Picking up her dressing-gown, she went behind the screen to put it on. Just her head and shoulders showed over the top of it, and as she took off her garments, tossing them out one by one, she kept up a merry chatter with the Earl.
Finally the waiter arrived and they went into the dining-room to eat. Rex had sent her a message that he would be on duty at the Palace until late, or she would never have dared eat her supper with a man, wearing only a satin dressing-gown. For she had discovered long ago that Rex was not joking when he said that if he took her into keeping he would expect a monopoly of her time and person.
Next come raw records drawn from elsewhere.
(* ===== verification/StoreDevices.v ===== *)
(** * internal/store: devices, check-in transaction, IP history

    [DeviceRepo] (devices.go), [RecordIPChange] (checkin.go), [IPHistoryRepo]
    (ip_history.go), the cursor of its pages and [IPChangeEvent] (events.go).
    Where a query orders rows by a key that may tie, or deletes a batch with
    LIMIT and no ORDER BY, SQLite's choice is unspecified; the model takes the
    order of the table. *)

From S2P Require Import Prelude GoLib Schema Integrity Effects.
From Stdlib Require Import Ascii.

(** ** devices.go *)

Module DeviceRepo.

Definition Create (c : ctx) (d : Device) : M Device :=
    id ← (if str_eq (dev_ID d) EmptyString then new_id else mret (dev_ID d));
    now ← now_unix;
    let d := MkDevice id (dev_UserID d) (dev_Label d) (dev_SecretHash d)
               (dev_CurrentIPv4 d) (dev_CurrentIPv6 d) (dev_Hostname d) (dev_OS d)
               (dev_ClientVersion d) (dev_LastSeenAt d) (dev_Disabled d) now now
               (dev_V4ConfirmedAt d) (dev_V6ConfirmedAt d) (dev_V4WarnLevel d) (dev_V6WarnLevel d) in
    map_err on_unique (exec_insert c (deviceToRow d));;
    mret d.

Definition GetByID (c : ctx) (id : string) : M Device :=
    get_one c (fun r => str_eq (rd_id r) id) scanDevice.

Definition getDeviceTx (c : ctx) (id : string) : M Device :=
    get_one c (fun r => str_eq (rd_id r) id) scanDevice.

Definition GetByUserAndLabel (c : ctx) (userID label : string) : M Device :=
    get_one c (fun r => str_eq (rd_user_id r) userID && str_eq (rd_label r) label) scanDevice.

Definition ListByUser (c : ctx) (userID : string) : M (list Device) :=
    query c (fun d => scanDevice <$> order_by (fun a b => String.leb (rd_label a) (rd_label b))
      (List.filter (fun r => str_eq (rd_user_id r) userID) (d_devices d))).

Definition ListAll (c : ctx) : M (list Device) :=
    query c (fun d => scanDevice <$> order_by (fun a b => rd_created_at b <=? rd_created_at a) (d_devices d)).

  (** The columns [updateDeviceIP] assigns. *)
Definition set_reported (ipv4 ipv6 clientVersion hostname os : string) (v4Asserted v6Asserted : bool)
      (lastSeenAt updatedAt : Z) (r : device_row) : device_row :=
    DeviceRow (rd_id r) (rd_user_id r) (rd_label r) (rd_secret_hash r)
      (nullIfEmpty ipv4) (nullIfEmpty ipv6) (nullIfEmpty hostname) (nullIfEmpty os)
      (nullIfEmpty clientVersion) (nullIfZero lastSeenAt) (rd_disabled r) (rd_created_at r) updatedAt
      (if v4Asserted then Some lastSeenAt else rd_v4_confirmed_at r)
      (if v6Asserted then Some lastSeenAt else rd_v6_confirmed_at r)
      (if v4Asserted then 0 else rd_v4_warn_level r)
      (if v6Asserted then 0 else rd_v6_warn_level r).

Definition updateDeviceIP (c : ctx) (id ipv4 ipv6 clientVersion hostname os : string)
      (v4Asserted v6Asserted : bool) (lastSeenAt updatedAt : Z) : M unit :=
    n ← exec_update c (fun r => str_eq (rd_id r) id)
      (set_reported ipv4 ipv6 clientVersion hostname os v4Asserted v6Asserted lastSeenAt updatedAt);
    requireMatched n.

Definition UpdateIP (c : ctx) (id ipv4 ipv6 clientVersion hostname os : string) (lastSeenAt : Z) : M unit :=
    now ← now_unix;
    updateDeviceIP c id ipv4 ipv6 clientVersion hostname os
      (negb (str_eq ipv4 EmptyString)) (negb (str_eq ipv6 EmptyString)) lastSeenAt now.

Definition set_touched (v4Asserted v6Asserted : bool) (lastSeenAt updatedAt : Z) (r : device_row) : device_row :=
    DeviceRow (rd_id r) (rd_user_id r) (rd_label r) (rd_secret_hash r)
      (rd_current_ipv4 r) (rd_current_ipv6 r) (rd_hostname r) (rd_os r) (rd_client_version r)
      (nullIfZero lastSeenAt) (rd_disabled r) (rd_created_at r) updatedAt
      (if v4Asserted then Some lastSeenAt else rd_v4_confirmed_at r)
      (if v6Asserted then Some lastSeenAt else rd_v6_confirmed_at r)
      (if v4Asserted then 0 else rd_v4_warn_level r)
      (if v6Asserted then 0 else rd_v6_warn_level r).

Definition Touch (c : ctx) (id : string) (v4Asserted v6Asserted : bool) (lastSeenAt : Z) : M unit :=
    now ← now_unix;
    n ← exec_update c (fun r => str_eq (rd_id r) id) (set_touched v4Asserted v6Asserted lastSeenAt now);
    requireMatched n.

Definition set_label (l : string) (now : Z) (r : device_row) : device_row :=
    DeviceRow (rd_id r) (rd_user_id r) l (rd_secret_hash r)
      (rd_current_ipv4 r) (rd_current_ipv6 r) (rd_hostname r) (rd_os r) (rd_client_version r)
      (rd_last_seen_at r) (rd_disabled r) (rd_created_at r) now
      (rd_v4_confirmed_at r) (rd_v6_confirmed_at r) (rd_v4_warn_level r) (rd_v6_warn_level r).

Definition Rename (c : ctx) (id newLabel : string) : M unit :=
    now ← now_unix;
    n ← map_err on_unique (exec_update_checked c (fun r => str_eq (rd_id r) id) (set_label newLabel now));
    requireMatched n.

Definition set_secret (h : string) (now : Z) (r : device_row) : device_row :=
    DeviceRow (rd_id r) (rd_user_id r) (rd_label r) h
      (rd_current_ipv4 r) (rd_current_ipv6 r) (rd_hostname r) (rd_os r) (rd_client_version r)
      (rd_last_seen_at r) (rd_disabled r) (rd_created_at r) now
      (rd_v4_confirmed_at r) (rd_v6_confirmed_at r) (rd_v4_warn_level r) (rd_v6_warn_level r).

Definition RotateSecret (c : ctx) (id newSecretHash : string) : M unit :=
    now ← now_unix;
    n ← exec_update c (fun r => str_eq (rd_id r) id) (set_secret newSecretHash now);
    requireMatched n.

Definition set_disabled (b : bool) (now : Z) (r : device_row) : device_row :=
    DeviceRow (rd_id r) (rd_user_id r) (rd_label r) (rd_secret_hash r)
      (rd_current_ipv4 r) (rd_current_ipv6 r) (rd_hostname r) (rd_os r) (rd_client_version r)
      (rd_last_seen_at r) (boolToInt b) (rd_created_at r) now
      (rd_v4_confirmed_at r) (rd_v6_confirmed_at r) (rd_v4_warn_level r) (rd_v6_warn_level r).

Definition SetDisabled (c : ctx) (id : string) (disabled : bool) : M unit :=
    now ← now_unix;
    n ← exec_update c (fun r => str_eq (rd_id r) id) (set_disabled disabled now);
    requireMatched n.

Definition Delete (c : ctx) (id : string) : M unit :=
    n ← exec_delete_cascade c (fun r => str_eq (rd_id r) id) delete_devices;
    requireMatched n.

  (** The pin of a sweep: both families' confirmation times, NULL read as 0. *)
Definition pinned (id : string) (pinV4 pinV6 : Z) (r : device_row) : bool :=
    str_eq (rd_id r) id && (default 0 (rd_v4_confirmed_at r) =? pinV4)
                        && (default 0 (rd_v6_confirmed_at r) =? pinV6).

Definition warn_level (family : Z) (r : device_row) : Z :=
    if family =? 6 then rd_v6_warn_level r else rd_v4_warn_level r.

Definition set_warn_level (family level now : Z) (r : device_row) : device_row :=
    DeviceRow (rd_id r) (rd_user_id r) (rd_label r) (rd_secret_hash r)
      (rd_current_ipv4 r) (rd_current_ipv6 r) (rd_hostname r) (rd_os r) (rd_client_version r)
      (rd_last_seen_at r) (rd_disabled r) (rd_created_at r) now
      (rd_v4_confirmed_at r) (rd_v6_confirmed_at r)
      (if family =? 6 then rd_v4_warn_level r else level)
      (if family =? 6 then level else rd_v6_warn_level r).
He kept the beaus from crowding her too closely or impudently at the theatre and discouraged them from visiting her—though all the actresses held their levees at home just as the Court ladies did and entertained numbers of gentlemen while they were dressing. The result was that during the last few months they had quite given up Mrs. St. Clare. Rex had a formidable reputation as a swordsman, and most of the tiring-room fops would rather see an apothecary for a clap, than a surgeon for a flesh-wound.
Throughout the meal Amber and the Earl talked with all the animation of old friends who have not met for a long while and who have a great deal to say to each other. She told him about her successes, but not her failures, her triumphs but not her defeats. He heard nothing of Luke Channell or of Newgate, Mother Red-Cap or Whitefriars. She pretended that she still had left a good deal of Lord Carlton’s five hundred pounds, deposited with her goldsmith, and he admitted that she had been far more clever than most young country girls left to shift for themselves in London.